Wednesday, November 25, 2015

Blue Hills Traverse

The third race of the unofficial orienteering triple crown, the Blue Hills Traverse is traditionally the last Sunday before Thanksgiving. I was in a position to win the overall triple crown, given my victories in the Billygoat and the Highlander, if I could just hold it together for this final race. The Billygoat had been a hard win, barely eked out ahead of my US Teammate Hannah, but the Highlander was more of a survival game, with Kseniya setting the course (and thus not running it) and Hannah out with a broken wrist. Right now, we are the three US Team members in the northeast, and it's been great to challenge each other at races. For the Traverse, Hannah didn't make the trip, but for the first time I would be battling Kseniya in a long race.

The weather cooperated with my desires on Sunday morning, chilly but not truly cold, somewhere in the 40s, with no rain yet. I noticed during my warmup that I had a spring in my step, and adjusted my mantra into an aggressive one, out to win it or collapse trying, and take some scalps among the men. I'd had a good month of training, finally, and was feeling confident and ready.


First map: click for full map

We took off speedily, and I quickly found a comfortably hard pace, behind the speedier-starting boys. The first map consisted of a lot of trail running, but luckily that wasn't aggravating any niggling injuries that I've been trying to kick.
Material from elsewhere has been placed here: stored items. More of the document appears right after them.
Lemma markCompleted_wp o x a s :
  st_orders s !! o_ID o = Some x → o_Status x = OrderStatusRecharging →
  wp (markCompleted o (o_UpdatedAt x) a)
    (returns (λ _ s', ∃ o', st_orders s' !! o_ID o = Some o' ∧ o_Status o' = OrderStatusCompleted)) s.
Proof.
  intros Hx Hst. unfold markCompleted. apply w_clock.
  assert (Hg : holds_lease (o_UpdatedAt x) x = true).
  { unfold holds_lease, status_is. rewrite Hst. simpl. apply Z.eqb_refl. }
  eapply w_try_write; [unfold update_order, update_order_at; by rewrite Hx, Hg|]. simpl (_ =? _).
  assert (Hdone : ∀ s' o', st_orders s' = <[o_ID o := o']> (st_orders s) → o_Status o' = OrderStatusCompleted →
    ∃ o', st_orders s' !! o_ID o = Some o' ∧ o_Status o' = OrderStatusCompleted).
  { intros s' o' -> Hc. exists o'. by rewrite lookup_insert_eq. }
  apply (w_read (has_audit_q (o_ID o) [a])). unfold has_audit_q. destruct (has_audit _ _ _); [by eapply Hdone|].
  apply w_audit. intros s' _ Hs'. apply (w_write (send_notification (o_ID o) a)).
  eapply Hdone; [exact Hs'|done].
Qed.

(** ** The rebate *)

Definition accrual (st : stmt) : Prop :=
  match st with SEnsureAffiliate _ | SAccrue _ _ _ _ _ => True | _ => False end.

Lemma ensure_wp uid s :
  0 < uid → wp (EnsureUserAffiliate true uid) (returns (λ x s', Forall accrual (snd x) ∧ s' = s)) s.
Proof.
  intros Hu. unfold EnsureUserAffiliate. rewrite (proj2 (Z.leb_gt _ _)) by done.
  eapply w_try_read; [done|]. destruct (st_affiliates s !! uid) as [a|] eqn:Ha; [by split|].
  simpl. intros c [Hc _]. simpl. rewrite Hc. unfold get_affiliate. rewrite Ha. simpl. intros c' _.
  split; [by repeat constructor|done].
Qed.

Lemma accrue_wp c invitee base s :
  wp (AccrueInviteRebateForOrder true c invitee base) (returns (λ x s', Forall accrual (snd x) ∧ s' = s)) s.
Proof.
  unfold AccrueInviteRebateForOrder. case_match eqn:Hinv; [by split|].
  apply orb_false_iff in Hinv as [[[Hi _]%orb_false_iff _]%orb_false_iff _]. apply Z.leb_gt in Hi.
  apply w_ask. intros st. case_match; [by split|].
  eapply w_try; [by apply ensure_wp|]. intros [a ws1] s1 [Hws1 ->]. simpl in Hws1.
  destruct (af_InviterID a) as [inviter|]; [|by split]. case_match eqn:Hr; [by split|]. apply Z.leb_gt in Hr.
  eapply w_try; [by apply ensure_wp|]. intros [b ws2] s2 [Hws2 ->]. simpl in Hws2.
  assert (Hws : Forall accrual (ws1 ++ ws2)) by (by apply Forall_app).
  apply w_ask. intros st'. apply w_clock. case_match; [by split|].
  eapply (w_bind _ _ (λ _ s', s' = s)); [unfold resolveRebateRatePercent; repeat case_match; by try (intros ? ?)|].
  intros rate s3 ->. cbv zeta. case_match; [by split|]. apply w_ask. intros st3.
  eapply (w_try _ _ _ (λ _ s', s' = s)).
  { case_match; [|done]. intros ch [_ Hans]. simpl. destruct (Hans inviter invitee) as [x ->]. simpl. by case_match. }
  intros [rebate|] s4 ->; [|by split]. apply w_ask. intros st4. case_match; [by split|].
  split; [|done]. simpl. rewrite app_assoc. apply Forall_app. by repeat constructor.
Qed.

Lemma accrual_exec ws : Forall accrual ws → ∀ s, ∃ s', exec_stmts ws s = Ok s' ∧
  st_audits s' = st_audits s ∧ st_orders s' = st_orders s.
Proof.
  induction 1 as [|st ws Hst _ IH]; intros s; [by exists s|]. simpl.
  assert (∃ s1, exec_stmt st s = Ok s1 ∧ st_audits s1 = st_audits s ∧ st_orders s1 = st_orders s) as (s1 & -> & E1 & E2).
  { destruct st; try done; simpl; case_match; eexists; split; done. }
  destruct (IH s1) as (s' & -> & ? & ?). exists s'. split_and!; congruence.
Qed.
I spent most of the first four controls chasing Bo Nielson, a very fit master runner who I've battled with before. Knowing that I probably had the advantage of trail speed over Kseniya, I was pushing this part of the race very hard, wanting to put as much distance as possible between the two of us on the non-technical controls. She is a master in the forest, so I knew she'd be closing that gap as soon as we had to actually navigate.
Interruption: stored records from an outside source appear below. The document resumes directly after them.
(* ===== verification/RefundExamples.v ===== *)
(** * Runs of refunds at concrete inputs

    The order of [PaymentExamples], delivered, then refunded: what the theorems say of
    runs that can be computed, and the schedules that show what the code leaves open. *)

From Stdlib Require Import QArith.
From S2P Require Import Prelude Float64 GoStrings PaymentOrder Subscription Database Interleaving PaymentStore Redeem Payment Refund PaymentInvariant PaymentSafety PaymentSystem PaymentExamples RefundInvariant RefundOwner RefundTheorems RefundLiveness.

Module RefundExamples.
Import GoStrings PaymentOrder PaymentStore Redeem Payment Refund PaymentInvariant PaymentSafety PaymentSystem PaymentExamples RefundInvariant RefundTheorems RefundLiveness.

#[local] Existing Instances microseconds decimals beijing bytewise binary whole.

(** The provider's answers about refunds. *)
Definition replies (refund query : refund_answer) (X : Type) (q : question X) : X :=
  match q in question X return X with
  | QRefund _ _ => refund
  | QQueryRefund _ _ => query
  | q => answers _ q
  end.
Definition says (status : string) : refund_answer := (Some (mkRefundResponse (lit "re_1") (lit status)), true).
Definition with_replies (f : fault) (refund query : string) : choice := mkChoice f (replies (says refund) (says query)).

Abbreviation event := (event (Q := question) (Req := request)).
Definition steps (i n : nat) (refund query : string) : list event := repeat (Step i (with_replies NoFault refund query)) n.

Definition ask_refund : event := Spawn (RRefund 1 Float.zero (lit "by mail") false true).

Lemma store_no_refunds : no_refunds store.
Proof.
  split; [done|done|]. intros oid o Ho. change (st_orders store) with ({[1 := order]} : gmap Z Order) in Ho.
  apply lookup_singleton_Some in Ho as [<- <-]. split; [done|]. status_in.
Qed.

(** Where an order and its user's balance stand; whether every worker has returned. *)
Definition stands (es : list event) : option OrderStatus * option Z :=
  let s := reach service es store in (o_Status <$> st_orders s !! 1, st_balances s !! 7).
Definition all_returned (es : list event) : bool :=
  forallb (λ p, match p with Ret _ => true | _ => false end)
    (cf_pool (run_events Lost st_now advance (entry service) (mkConfig store []) es)).

(** ** The theorems at these inputs *)

Definition refunded_run : list event := delivery ++ ask_refund :: steps 1 30 "success" "success".
Definition refunded_order : Order := Eval vm_compute in default order (st_orders (reach service refunded_run store) !! 1).

Example refund_attempts_in_order_witness :
  ∃ l, attempts 1 (reach service refunded_run store) = Some l ∧ state_ok refunded_order l (reach service refunded_run store) ∧
    (length (pending_entries 1 (reach service refunded_run store)) ≤ 1)%nat.
Proof. apply (refund_attempts_in_order service refunded_run store 1 refunded_order); [apply store_no_refunds|by vm_compute]. Defined.

Example refunded_once_and_for_all_witness :
  events 1 (reach service (refunded_run ++ ask_refund :: steps 2 30 "success" "success") store) = events 1 (reach service refunded_run store).
Proof.
  destruct (refunded_once_and_for_all service refunded_run (ask_refund :: steps 2 30 "success" "success") store 1 refunded_order)
    as (_ & _ & Hkept); [apply store_no_refunds|by vm_compute|]. apply Hkept. status_in.
Defined.

Lemma refunded_run_admissible (strict : Prop) : admissible_events strict store refunded_run.
Proof. by repeat constructor. Qed.

Example only_delivered_orders_refunded_witness :
  ∃ id c, st_codes (reach service refunded_run store) !! id = Some c ∧ rc_Code c = o_RechargeCode refunded_order ∧
     value_ok refunded_order c = true ∧ credits (DueCode id) (reach service refunded_run store) =
       [mkGrant (DueCode id) (balance_credit (o_UserID refunded_order) (rc_Value c))].
Proof.
  destruct (only_delivered_orders_refunded service refunded_run store 1 refunded_order) as (_ & Hcredit & _);
    [apply store_created|apply store_no_refunds|apply refunded_run_admissible|by vm_compute|by vm_compute|].
  apply Hcredit. by vm_compute.
Defined.

(** The order of [PaymentExamples] as delivered names its instance by its identifier. *)
Lemma delivered_instance B : (∀ c, B c → ch_fault c = NoFault) → instance_found B completed alipay [alipay].
Proof.
  intros HB s Hs.
  assert (getRefundOrderProviderInstance completed =
    on_error (EWrap "refund provider instance") (lift (read (instance_by_id 3))) (λ i, Ret (Ok (Some i)))) as -> by by vm_compute.
  intros c Hc. simpl. rewrite (HB c Hc). unfold instance_by_id. rewrite Hs. by vm_compute.
Qed.

Definition accept : choice := with_replies NoFault "success" "success".

Lemma accept_accepting : accepting completed alipay accept.
Proof. split; [done|by eexists|by intros k; vm_compute|by intros k r; vm_compute]. Qed.


Definition pending_run : list event := delivery ++ ask_refund :: steps 1 30 "pending" "pending".
Definition pending_order : Order := Eval vm_compute in default order (st_orders (reach service pending_run store) !! 1).
Definition no_attempt : attempt := mkAttempt Float.zero [] None NotAsked None.
Definition pending_attempt : attempt := Eval vm_compute in
  default no_attempt (l ← attempts 1 (reach service pending_run store); head l).
Definition declined : option RefundResponse := Some (mkRefundResponse (lit "re_1") (lit "failed")).

Lemma pending_instance B : (∀ c, B c → ch_fault c = NoFault) → instance_found B pending_order alipay [alipay].
Proof.
  intros HB s Hs.
  assert (getRefundOrderProviderInstance pending_order =
    on_error (EWrap "refund provider instance") (lift (read (instance_by_id 3))) (λ i, Ret (Ok (Some i)))) as -> by by vm_compute.
  intros c Hc. simpl. rewrite (HB c Hc). unfold instance_by_id. rewrite Hs. by vm_compute.
Qed.

Example query_concludes_refund_witness :
  let s := reach service pending_run store in
  let '(r, s') := run Lost st_now (QueryAndFinalizeRefund (o_ID pending_order)) (λ _, with_replies NoFault "pending" "failed") s in
  7 = o_UserID pending_order ∧
  if accepted (declined, true) then confirmed pending_order pending_attempt s r s'
  else given_back pending_order pending_attempt 7 (10 * 10 ^ 8) [] s r s'.
Proof.
  assert (∀ n : nat, answering alipay declined (with_replies NoFault "pending" "failed")) as Han.
  { intros _. split; [done|by eexists|done|done|done]. }
  apply (query_concludes_refund service pending_order alipay declined pending_run store pending_attempt 7 (10 * 10 ^ 8) []
    (λ _, with_replies NoFault "pending" "failed") store_no_refunds);
    [by vm_compute|done|apply (pending_instance _ (an_calls alipay declined))|by vm_compute|done|by vm_compute
    |by apply (bool_decide_eq_true_1 _); vm_compute|by vm_compute|by vm_compute|exact Han].
Defined.
(** ** What the theorems leave out *)

Definition ask_query : event := Spawn (RQueryRefund 1).
Definition failed_run : list event := pending_run ++ ask_query :: steps 2 30 "pending" "failed".

Example declined_refund_returned : stands pending_run = (Some OrderStatusRefundPending, Some 0) ∧
  stands failed_run = (Some OrderStatusRefundFailed, Some (10 * 10 ^ 8)).
Proof. by vm_compute. Qed.

(** A refund the provider declined may be asked for again, but when the provider then
    wants to decide later, the entry REFUND_PENDING of the first attempt makes the
    transaction fail: every worker has returned, no call failed, the order is REFUNDING
    and its user's money is taken; no request leads out of REFUNDING. *)
Definition second_pending : list event := failed_run ++ ask_refund :: steps 3 30 "pending" "pending".
Definition no_way_out : list event :=
  second_pending ++ ask_refund :: steps 4 30 "success" "success" ++ ask_query :: steps 5 30 "success" "success".

Example second_pending_refund_stuck :
  stands no_way_out = (Some OrderStatusRefunding, Some 0) ∧ all_returned no_way_out = true.
Proof. by vm_compute. Qed.

(** A worker that dies after its claim leaves the same: REFUNDING has no lease. *)
Definition crashed : list event := delivery ++ ask_refund :: steps 1 6 "success" "success".

Example crashed_refund_stuck :
  stands (crashed ++ Tick (Z.to_N hour) :: ask_refund :: steps 2 30 "success" "success" ++ ask_query :: steps 3 30 "success" "success")
  = (Some OrderStatusRefunding, Some 0).
Proof. by vm_compute. Qed.

(** A deduction whose acknowledgement is lost is not given back: the order is COMPLETED
    again, and the next attempt takes the amount a second time. *)
Definition top_up : list event := Spawn (RSpend 7 (λ b, b + 10 * 10 ^ 8)) :: steps 1 3 "success" "success".
Definition lost_deduction : list event :=
  delivery ++ top_up ++ ask_refund :: steps 2 5 "success" "success"
  ++ Step 2 (with_replies FailAfter "success" "success") :: steps 2 30 "success" "success".

Example lost_deduction_taken_twice :
  stands lost_deduction = (Some OrderStatusCompleted, Some (10 * 10 ^ 8)) ∧
  stands (lost_deduction ++ ask_refund :: steps 3 30 "success" "success") = (Some OrderStatusRefunded, Some 0).
Proof. by vm_compute. Qed.

(** A user's request made between an administrator's reading of the order and the
    claim is forgotten when the provider declines: the status read first is restored. *)
Definition stale_restore : list event :=
  delivery ++ ask_refund :: steps 1 3 "failed" "failed"
  ++ Spawn (RRequestRefund 1 7 (lit "please")) :: steps 2 30 "failed" "failed".

Example restored_status_forgets_request :
  stands stale_restore = (Some OrderStatusRefundRequested, Some (10 * 10 ^ 8)) ∧
  stands (stale_restore ++ steps 1 30 "failed" "failed") = (Some OrderStatusCompleted, Some (10 * 10 ^ 8)).
Proof. by vm_compute. Qed.

(** A failed rollback leaves the entry REFUND_FAILED; when a later attempt is declined
    after waiting, that entry makes every conclusion fail: it stays REFUND_PENDING. *)
Definition forced_refund : event := Spawn (RRefund 1 Float.zero (lit "by mail") true true).
Definition rollback_lost : list event :=
  delivery ++ ask_refund :: steps 1 12 "failed" "failed"
  ++ Step 1 (with_replies FailBefore "failed" "failed") :: steps 1 30 "failed" "failed".
Definition declined_later : list event :=
  rollback_lost ++ forced_refund :: steps 2 30 "pending" "pending" ++ ask_query :: steps 3 30 "pending" "failed"
  ++ ask_query :: steps 4 30 "pending" "failed".

Example declined_refund_never_concluded :
  stands rollback_lost = (Some OrderStatusRefundFailed, Some 0) ∧
  stands declined_later = (Some OrderStatusRefundPending, Some 0) ∧ all_returned declined_later = true.
Proof. by vm_compute. Qed.

End RefundExamples.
The race had been pretty flat for the first four controls, but leaving #4 things angled upwards. I continued to make a conscious effort to go faster, and finally passed Bo, and started to catch glimpses of a CSU jersey ahead - Ari! I caught him and 3-4 other guys that I didn't know at control #5, but then we had some more fast trail running, and they pulled ahead. I was starting to notice the pace, and the fact that I haven't done any hard straight running in a while. My shoulders were cramping from the effort of breathing, and my hamstrings were starting to protest the speedy strides. Uh oh.

Second map: click for full map

I finished the second map trailing behind a pack of 5-6 guys, that included Ari and Ian, from CSU. Naturally, I wanted to beat them all, but there's desire and then there's ability. I slowed down a bit on the two butterfly loops out of the drinks control, in part because I'd nearly choked to death on some gatorade - air in one tube, liquid in the other, dummy, you've been doing this your whole life! Luckily, my brain took back over, and in a good mind-over-matter moment, I wound back up to race pace, back into the aggressive mindset. I'd seen Jordan, the men's leader, just one butterfly loop ahead of me, so I realized that this pack of Ari and the other two guys were probably the chase pack. As I was finishing my second loop, I saw Kseniya starting what I hoped was her first loop, which spurred me on. I didn't have much buffer, but it was enough for now.
Meeting with Kseniya while choking on gatorade

Unfortunately, I lost two of those buffer minutes on the way to 17 - I'd pulled to the front of the chase pack, but momentarily lost focus and lost contact with the map, leading to much confusion and wandering about in a low-visibility area. I think this is where Neil Martin got ahead of us, as three others of us wandered. Mad at myself for that lapse, I pulled it back together, only to lose another 45 seconds at 19. What is this, it's almost like I'm tired and making mistakes! Even with that mistake, I'd managed to pull away from two of the guys in the pack, because of more woods-running (yay!), and I caught back up to Ari at 21. He was walking, having just twisted his ankle badly. It was a reminder to me to keep moving carefully - we were traversing the side of a mountain covered in loose pointy rocks under loose leaves - I did not want to injure myself now, so close to the finish. I finished traversing the slope, and popped out at the bottom of the ski slope, in the clear, as far as I could tell, from any other runners. Sweet. Two more controls, and I kept the gas on, worried about a late-race charge from one of the men behind me, and then I was at the finish, in third place!

Kseniya finished close behind, having matched or beaten nearly all my forest splits. It was a good thing I'd pushed the trails as much as I had, and I was lucky we'd had so much trail running. I was really pleased to have finished a long race feeling strong and aggressive the whole way through. And I won a giant gingerbread cookie!


This marks the second year I've swept the orienteering triple crown. These long races are a blast!